(** The derived [Deserialize] of [IPsecCfgJson] *)
Definition ipsec_cfg_of (udp_encap esp_proposal psk : list Value) : option IPsecCfg :=
  match field_of as_bool false udp_encap, field_of as_str DEFAULT_ESP_PROPOSAL esp_proposal, field_of as_str "" psk with
  | Some u, Some e, Some p => Some (mkIPsecCfg u e p)
  | _, _, _ => None
  end.

Definition ipsec_cfg_of_text (t : JsonText) : option IPsecCfg :=
  match t with
  | TObject ms => ipsec_cfg_of (members_of "UDPEncap" ms) (members_of "ESPProposal" ms) (members_of "PSK" ms)
  | TArray vs =>
      if (length vs <=? 3)%nat then ipsec_cfg_of (take 1 vs) (take 1 (drop 1 vs)) (take 1 (drop 2 vs)) else None
  | TOther => None
  end.

Definition ipsec_decode_error (e : string) : anyhow := ["error decoding IPSEC backend config: " +:+ e].

Definition parse_ipsec_config `{CniJson} (backend : option string) : result IPsecCfg anyhow :=
  let? cfg :=
    match backend with
    | None => Ok (mkIPsecCfg false DEFAULT_ESP_PROPOSAL "")
    | Some text =>
        if str_is_empty text || String.eqb text "null" then Ok (mkIPsecCfg false DEFAULT_ESP_PROPOSAL "")
        else
          let? t := map_err ipsec_decode_error (cj_text text) in
          ok_or (ipsec_cfg_of_text t) (ipsec_decode_error (cj_invalid "IPsecCfgJson" text))
    end in
  if (String.length (ic_psk cfg) <? MIN_PASSWORD_LENGTH)%nat then Err ["config error, password is too short"]
  else Ok cfg.

(** ** charon *)

Record Charon := mkCharon { ch_esp_proposal : string }.

(** The executables, the daemon and its socket.  [cs_unread] is what the
    client can still read from the open connection, [cs_consume] reads so many
    bytes of it; [cs_wait] answers whether the wait was cancelled. *)
Class CharonSystem (K : Type) := {
  cs_is_executable : K -> string -> bool;
  cs_path : K -> option string;
  cs_spawn : string -> io K anyhow unit;
  cs_connect : string -> io K ViciError unit;
  cs_write : bytes -> io K ViciError unit;
  cs_unread : K -> bytes;
  cs_consume : nat -> K -> K;
  cs_close : K -> K;
  cs_wait : K -> K * bool;
}.

Definition CANDIDATES : list string :=
  ["charon"; "/usr/lib/strongswan/charon"; "/usr/lib/ipsec/charon"; "/usr/libexec/strongswan/charon";
   "/usr/libexec/ipsec/charon"].

Definition candidate_in (candidate dir : string) : string :=
  if str_is_empty dir then candidate else trim_end_slashes dir +:+ "/" +:+ candidate.

(** ** Names *)

Definition format_connection_name (local_lease remote_lease : Lease) : string :=
  IP4_fmt (la_public_ip (l_attrs local_lease)) +:+ "-" +:+ IP4Net_fmt (l_subnet local_lease) +:+ "-"
  +:+ IP4Net_fmt (l_subnet remote_lease) +:+ "-" +:+ IP4_fmt (la_public_ip (l_attrs remote_lease)).

Definition format_child_sa_conf_name (local_lease remote_lease : Lease) : string :=
  IP4Net_fmt (l_subnet local_lease) +:+ "-" +:+ IP4Net_fmt (l_subnet remote_lease).

(** The [IkeConf] of [load_connection] *)
Definition ike_conf (charon : Charon) (local_lease remote_lease : Lease) (req_id : string) (encap : bool) : IkeConf :=
  mkIkeConf [as_bytes (IP4_fmt (la_public_ip (l_attrs local_lease)))]
    [as_bytes (IP4_fmt (la_public_ip (l_attrs remote_lease)))]
    [as_bytes "aes256-sha256-modp4096"] (as_bytes "2") (as_bytes "0") (as_bytes (fmt_bool encap))
    (as_bytes (format_child_sa_conf_name local_lease remote_lease))
    (mkChildConf [as_bytes (IP4Net_fmt (l_subnet local_lease))] [as_bytes (IP4Net_fmt (l_subnet remote_lease))]
       [as_bytes (ch_esp_proposal charon)] (as_bytes "start") (as_bytes "trap") (as_bytes "restart")
       (as_bytes "tunnel") (as_bytes req_id) (as_bytes "1h") (as_bytes "no")).

(** What a [request] leaves unread: a packet is read to its end, unless its
    length is refused; a stream that ends early is read to its end. *)
Definition read_rest (stream : bytes) : bytes :=
  match read_exact 4 stream with
  | Err _ => []
  | Ok (len_buf, stream) =>
      let len := from_be len_buf in
      if (len =? 0) || (MAX_PACKET_LEN <? len) then stream else drop (Z.to_nat len) stream
  end.

Fixpoint await_rest (fuel : nat) (stream : bytes) : bytes :=
  match fuel with
  | O => stream
  | S fuel =>
      match read_packet stream with
      | Ok (ptype, _, _) =>
          if (ptype =? CMD_RESPONSE) || (ptype =? CMD_UNKNOWN) then read_rest stream
          else await_rest fuel (read_rest stream)
      | Err _ => read_rest stream
      end
  end.

Section Charon.
Context `{CharonSystem K}.

Definition look_path_in (k : K) (candidate : string) (path_var : option string) : option string :=
  if str_contains "/" candidate then if cs_is_executable k candidate then Some candidate else None
  else
    match path_var with
    | None => None
    | Some path => List.find (cs_is_executable k) (map (candidate_in candidate) (str_split ":" path))
    end.

Definition find_exec_path_in (k : K) (path_var : option string) : result string anyhow :=
  ok_or (find_map (fun candidate => look_path_in k candidate path_var) CANDIDATES)
    ["no valid charon executable found at paths [" +:+ str_join ", " (map (fun c => String (chr 34) c +:+ String (chr 34) EmptyString) CANDIDATES) +:+ "]"].

Definition find_exec_path (k : K) : result string anyhow := find_exec_path_in k (cs_path k).

Definition new_charon (esp_proposal : string) : io K anyhow Charon :=
  let! k := io_get in
  let! exec_path := io_lift (find_exec_path k) in
  let! _ := cs_spawn exec_path in
  io_ret (mkCharon esp_proposal).

(** A command of [ViciConn] on the open connection *)
Definition conn_command (cmd : string) (msg : ViciMessage) : io K ViciError unit :=
  let! _ := cs_write (request cmd (ViciMessage_encode msg) []).1 in
  fun k =>
    let stream := cs_unread k in
    let left := await_rest (S (length stream)) stream in
    (cs_consume (length stream - length left) k, (run_command cmd msg stream).2).

(** [None]: the fuel ran out. *)
Fixpoint get_client (fuel : nat) (wait : bool) (k : K) : K * option (result unit ViciError) :=
  match fuel with
  | O => (k, None)
  | S fuel =>
      match cs_connect VICI_SOCKET_PATH k with
      | (k, Ok conn) => (k, Some (Ok conn))
      | (k, Err e) =>
          if negb wait then (k, Some (Err e))
          else
            let '(k, cancelled) := cs_wait k in
            if cancelled : bool then (k, Some (Err e)) else get_client fuel wait k
      end
  end.
(* ===== verification/VxlanDevice.v ===== *)
(** * [backend/vxlan/device.rs], [mod.rs], [network.rs]: the VXLAN device

    Creation and reuse of the device, its configuration, the registration of
    the network, the run loop with the device watcher, and the re-creation of
    a deleted device.  Devices are [Links], addresses [Iface]; random MACs,
    the sysctl and the sleep are the interface [VxlanSystem]. *)

From S2P Require Import Prelude RustStr StdNet IpNet Ip6Net Lease Config Anyhow RouteNetwork VxlanConf Vxlan Iface Backend Links.
#[local] Open Scope string_scope.
#[local] Open Scope list_scope.
#[local] Open Scope Z_scope.

Record VXLANAttrs := mkVXLANAttrs {
  va_name : string;
  va_vni : Z;
  va_mtu : Z;
  va_vtep_index : Z;
  va_vtep_addr : option IpAddr;
  va_port : Z;
  va_gbp : bool;
  va_learning : bool;
  va_hw_addr : option MacAddr;
}.

(** [uuid::Uuid::new_v4], of which the first six bytes are used; writing the
    sysctl [accept_ra] of a device, errors ignored; [tokio::time::sleep] *)
Class VxlanSystem (K : Type) := {
  vs_random : K -> K * bytes;
  vs_accept_ra_off : string -> K -> K;
  vs_sleep : Z -> K -> K;
}.

Definition positive (c : bool) (v : Z) : option Z := if c then Some v else None.

Definition build_vxlan_link (attrs : VXLANAttrs) (hw_addr : MacAddr) : LinkRequest :=
  let mtu := va_mtu attrs - ENCAP_OVERHEAD in
  NewVxlan (mkVxlanRequest (va_name attrs) (va_vni attrs) (va_learning attrs)
              (positive (0 <? va_vtep_index attrs) (va_vtep_index attrs)) (va_vtep_addr attrs)
              (positive (0 <? va_port attrs) (wrap 16 (va_port attrs))) (va_gbp attrs) hw_addr
              (positive (0 <? mtu) mtu)).

(** The first mismatch *)
Definition vxlan_links_incompat (attrs : VXLANAttrs) (existing : LinkMessage) : result unit string :=
  match vxlan_info existing with
  | None =>
      Err ("link type: vxlan vs " +:+ match link_kind existing with Some k => InfoKind_fmt k | None => "unknown" end)
  | Some v2 =>
      if negb (va_vni attrs =? vi_vni v2) then
        Err ("vni: " +:+ fmt_dec (va_vni attrs) +:+ " vs " +:+ fmt_dec (vi_vni v2))
      else if (0 <? va_vtep_index attrs) && (0 <? vi_vtep_index v2) && negb (va_vtep_index attrs =? vi_vtep_index v2) then
        Err ("vtep (external) interface: " +:+ fmt_dec (va_vtep_index attrs) +:+ " vs " +:+ fmt_dec (vi_vtep_index v2))
      else
        let bad_addr := match va_vtep_addr attrs, vi_vtep_addr v2 with
                        | Some a, Some b => if bool_decide (a = b) then None else Some (a, b)
                        | _, _ => None
                        end in
        match bad_addr with
        | Some (a, b) => Err ("vtep (external) IP: " +:+ ip_fmt a +:+ " vs " +:+ ip_fmt b)
        | None =>
            if vi_l2miss v2 then Err "l2miss: false vs true"
            else if (0 <? va_port attrs) && (0 <? vi_port v2) && negb (va_port attrs =? vi_port v2) then
              Err ("port: " +:+ fmt_dec (va_port attrs) +:+ " vs " +:+ fmt_dec (vi_port v2))
            else if negb (Bool.eqb (va_gbp attrs) (vi_gbp v2)) then
              Err ("gbp: " +:+ fmt_bool (va_gbp attrs) +:+ " vs " +:+ fmt_bool (vi_gbp v2))
            else Ok tt
        end
  end.

Section Device.
Context `{NlKernel K} `{LinkKernel K} `{VxlanSystem K}.

Definition nl_failed (prefix : string) (e : NlError) : anyhow := [prefix +:+ ne_text e].

Definition locate_created (name : string) : io K anyhow LinkMessage := fun k =>
  (k, let? link := map_err (fun e => ["can't locate created vxlan device with index 0: " +:+ fmt_anyhow e])
                     (get_link_by_name k name) in
      match vxlan_info link with
      | None => Err ["created vxlan device with index " +:+ fmt_dec (lm_index link) +:+ " is not vxlan"]
      | Some _ => Ok link
      end).
Definition configure_iface (ifname : string) (ipn : IP4Net) (mtu : Z) : io K anyhow unit :=
  let! k := io_get in
  let! iface := io_lift (map_err (fun _ => ["failed to lookup interface " +:+ ifname]) (get_interface_by_name k ifname)) in
  let ipn_local := mkIP4Net (ip4n_ip ipn) 32 in
  let! _ := io_map_err (fun e => ["failed to add IP address " +:+ IP4Net_fmt ipn_local +:+ " to " +:+ ifname +:+ ": " +:+ e])
              (nl_addr_add (ni_index iface) (V4 (ip4n_ip ipn_local)) 32) in
  let! _ := io_map_err (fun e => ["failed to set MTU for " +:+ ifname +:+ ": " +:+ ne_text e]) (lk_set_mtu (ni_index iface) mtu) in
  let! _ := io_map_err (fun e => ["failed to set interface " +:+ ifname +:+ " to UP state: " +:+ ne_text e])
              (lk_set_up (ni_index iface)) in
  let net := IP4Net_network ipn in
  let! added := io_try (us_route_add (ip4n_ip net) (wrap 8 (ip4n_plen net)) (ni_index iface)) in
  match added with
  | Err e =>
      if negb (is_eexist e)
      then io_err ["failed to add route (" +:+ IP4Net_fmt net +:+ " -> " +:+ ifname +:+ "): " +:+ ne_text e]
      else io_ret tt
  | Ok _ => io_ret tt
  end.

(** [Netlink::new], then the external MTU less the two headers
    ([saturating_sub]). *)
Definition udp_new_network `{SubnetManager K} (ei : ExternalInterface) (port : Z) (tun_net : IP4Net) (lease : Lease)
  : io K anyhow UdpNetwork :=
  let! _ := sm_netlink in
  let! ext_mtu := iface_mtu (ei_iface_index ei) in
  let mtu := Z.max 0 (ext_mtu - UDP_HEADERS) in
  let! (tun, tun_name) := io_map_err (fun e => ["failed to open TUN device: " +:+ fmt_anyhow e]) (open_tun TUN_DEVICE_PATTERN) in
  closing tun
    (let! _ := configure_iface tun_name tun_net mtu in
     let! bind_ip := io_lift match ei_iface_addr ei with
                             | Some (V4 v4) => Ok v4
                             | _ => Err ["failed to start listening on UDP socket: no IPv4 interface address"]
                             end in
     let! conn := io_map_err (fun e => ["failed to start listening on UDP socket: " +:+ e]) (us_bind bind_ip (wrap 16 port)) in
     closing conn
       (let! (ctl, ctl2) := io_map_err (fun e => ["failed to create control socket: " +:+ e]) us_socketpair in
        io_ret (mkUdpNetwork lease port tun_net mtu tun conn ctl (Some ctl2)))).

Definition udp_register_network `{SubnetManager K} `{CniJson} (ei : ExternalInterface) (config : Config) : io K anyhow UdpNetwork :=
  let! port := io_lift (parse_udp_config (cfg_backend config)) in
  let! public_ip := io_lift (ext_addr_ip4 ei) in
  let! lease := acquire_registered (public_attrs public_ip None "") in
  let tun_net := mkIP4Net (ip4n_ip (l_subnet lease)) (ip4n_plen (cfg_network config)) in
  udp_new_network ei port tun_net lease.
End Setup.

(** ** Commands *)

(** [set_route]; [port as i16] *)
Definition set_route_cmd (net : UdpNetwork) (dst : IP4Net) (next_hop_ip : IP4) : Command :=
  mkCommand CMD_SET_ROUTE (swap32 (ip4n_ip dst)) (ip4n_plen dst) (swap32 next_hop_ip) (signed 16 (wrap 16 (un_port net))).

Definition remove_route_cmd (dst : IP4Net) : Command := mkCommand CMD_DEL_ROUTE (swap32 (ip4n_ip dst)) (ip4n_plen dst) 0 0.

Definition stop_cmd : Command := mkCommand CMD_STOP 0 0 0 0.

Definition event_command (net : UdpNetwork) (evt : Event) : Command :=
  let lease := ev_lease evt in
  match ev_type evt with
  | Added => set_route_cmd net (l_subnet lease) (la_public_ip (l_attrs lease))
  | Removed => remove_route_cmd (l_subnet lease)
  end.

Section Run.
Context `{UdpSystem K}.

(** A command that is not written is only logged. *)
Definition write_command (net : UdpNetwork) (cmd : Command) (k : K) : K :=
  (us_write (un_ctl net) (Command_to_bytes cmd) k).1.

Definition process_subnet_events (net : UdpNetwork) (batch : list Event) (k : K) : K :=
  fold_left (fun k evt => write_command net (event_command net evt) k) batch k.

(** The biased [select!]: what the channel holds and whether the lease watch
    has ended. *)
Fixpoint udp_loop (net : UdpNetwork) (turns : list (Channel (list Event) * bool)) (k : K) : K :=
  match turns with
  | [] => k
  | (Holds batch, _) :: turns => udp_loop net turns (process_subnet_events net batch k)
  | (Closed, _) :: _ => write_command net stop_cmd k
  | (Empty, true) :: _ => write_command net stop_cmd k
  | (Empty, false) :: turns => udp_loop net turns k
  end.

Definition take_ctl2 (net : UdpNetwork) : UdpNetwork :=
  mkUdpNetwork (un_lease net) (un_port net) (un_tun_net net) (un_mtu net) (un_tun net) (un_conn net) (un_ctl net) None.

Definition udp_run (net : UdpNetwork) (turns : list (Channel (list Event) * bool)) (k : K) : UdpNetwork * K :=
  match un_ctl2 net with
  | None => (net, k)
  | Some ctl2 =>
      let net := take_ctl2 net in
      match us_dup (un_tun net) k with
      | (k, Err _) => (net, us_close ctl2 k)
      | (k, Ok tun2) =>
          match us_dup (un_conn net) k with
          | (k, Err _) => (net, us_close ctl2 (us_close tun2 k))
          | (k, Ok sock2) =>
              let k := us_spawn_proxy tun2 sock2 ctl2 (swap32 (ip4n_ip (un_tun_net net))) (un_mtu net) k in
              (net, udp_loop net turns k)
          end
      end
  end.
End Run.

(** * Theorems *)

(** ** The table of the proxy against the leases *)

(** What the events leave leased: the public address of each subnet. *)
Definition udp_lease_step (m : gmap IP4Net IP4) (evt : Event) : gmap IP4Net IP4 :=
  let lease := ev_lease evt in
  match ev_type evt with
  | Added => <[l_subnet lease := la_public_ip (l_attrs lease)]> m
  | Removed => delete (l_subnet lease) m
  end.

Definition udp_leases (evs : list Event) (m : gmap IP4Net IP4) : gmap IP4Net IP4 := fold_left udp_lease_step evs m.

(** A subnet as the parsers produce them *)
Definition net_canonical (n : IP4Net) : Prop := IP4Net_valid n /\ IP4Net_network n = n.

#[global] Instance net_canonical_dec n : Decision (net_canonical n).
Proof. unfold net_canonical. apply _. Defined.

Definition event_ok (evt : Event) : Prop :=
  net_canonical (l_subnet (ev_lease evt)) /\ u32 (la_public_ip (l_attrs (ev_lease evt))).

#[global] Instance event_ok_dec evt : Decision (event_ok evt).
Proof. unfold event_ok. apply _. Defined.

Lemma mask_value_inj p q : 0 <= p <= 32 -> 0 <= q <= 32 -> mask_value p = mask_value q -> p = q.
Proof.
  intros Hp Hq. rewrite !mask_value_of. intros E.
  apply Z.le_antisymm; apply (mask_of_mono 32); try done; rewrite E; reflexivity.
Qed.
(** [see] makes the observation of a round, [attempt] decides on it; the
    result is [None] while it still polls after [fuel] rounds. *)
Fixpoint poll_io {O A} (see : K -> K * O) (attempt : O -> option (result A AcquireError))
    (timeout : bool -> AcquireError) (deadline : Z) (fuel : nat) (k : K) : K * option (result A AcquireError) :=
  match fuel with
  | O => (k, None)
  | S fuel =>
      let '(k, seen) := see k in
      match attempt seen with
      | Some res => (k, Some res)
      | None =>
          if mh_cancelled k then (k, Some (Err (timeout true)))
          else
            let now := mh_instant k in
            if deadline <=? now then (k, Some (Err (timeout false)))
            else
              let '(k, slept) := mh_sleep (Z.min POLL_INTERVAL (deadline - now)) k in
              if negb slept then (k, Some (Err (timeout true)))
              else poll_io see attempt timeout deadline fuel k
      end
  end.

Definition poll_from_now {O A} (see : K -> K * O) (attempt : O -> option (result A AcquireError))
    (timeout : bool -> AcquireError) (fuel : nat) (k : K) : K * option (result A AcquireError) :=
  poll_io see attempt timeout (mh_instant k + POLL_TIMEOUT) fuel k.
End Polling.

(** The body of the PATCH: the changed annotations *)
Definition annotations_value (changed : gmap string string) : Value :=
  VObject [("metadata", VObject [("annotations", VObject (map (fun kv => (kv.1, VString kv.2)) (map_to_list changed)))])].

(** [Path::parent] *)
Definition path_parent (path : string) : option string :=
  if str_is_empty (trim_end_slashes path) then None else Some (parent_and_name path).1.

(** Eleven rounds are enough for thirty seconds. *)
Definition POLL_ROUNDS : nat := 11.

Section Manager.
Context `{KubeJson} `{UrlParser} `{ApiServer K} `{ManagerHost K} `{FsOps K}.
Context (client : KubeClient) (node_of : string -> result Node string) (mgr : KubeSubnetManager).

(** The own node: a GET without the informer, the store with it *)
Definition see_node (k : K) : K * NodeSight :=
  if km_disable_node_informer mgr
  then let '(k, r) := get_node client node_of (km_node_name mgr) k in (k, (r, None))
  else (k, (Err KeCanceled, mh_store k (km_node_name mgr))).

Definition see_patch (changed : gmap string string) (k : K) : K * result Node KubeError :=
  patch_node client node_of (km_node_name mgr) (annotations_value changed) StrategicMerge k.

Definition kube_wait_for_node (fuel : nat) (k : K) : K * option (result Node AcquireError) :=
  poll_from_now see_node (node_attempt mgr) AeNodeTimeout fuel k.

Definition kube_patch_annotations (attrs : LeaseAttrs) (node : Node) (bd v6_bd : string) (fuel : nat) (k : K)
  : K * option (result unit AcquireError) :=
  match annotation_patch (km_annotations mgr) attrs (om_annotations (nd_metadata node)) bd v6_bd with
  | Some changed => poll_from_now (see_patch changed) patch_attempt AePatchTimeout fuel k
  | None => (k, Some (Ok tt))
  end.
- - - -
> **Work request**:
Taking the listing above as the source, transcribe only the lines starting at the line with "if (length vs" and going through the line with "match backend with", unaltered and with both ends included.

> **Expected answer**:
      if (length vs <=? 3)%nat then ipsec_cfg_of (take 1 vs) (take 1 (drop 1 vs)) (take 1 (drop 2 vs)) else None
  | TOther => None
  end.

Definition ipsec_decode_error (e : string) : anyhow := ["error decoding IPSEC backend config: " +:+ e].

Definition parse_ipsec_config `{CniJson} (backend : option string) : result IPsecCfg anyhow :=
  let? cfg :=
    match backend with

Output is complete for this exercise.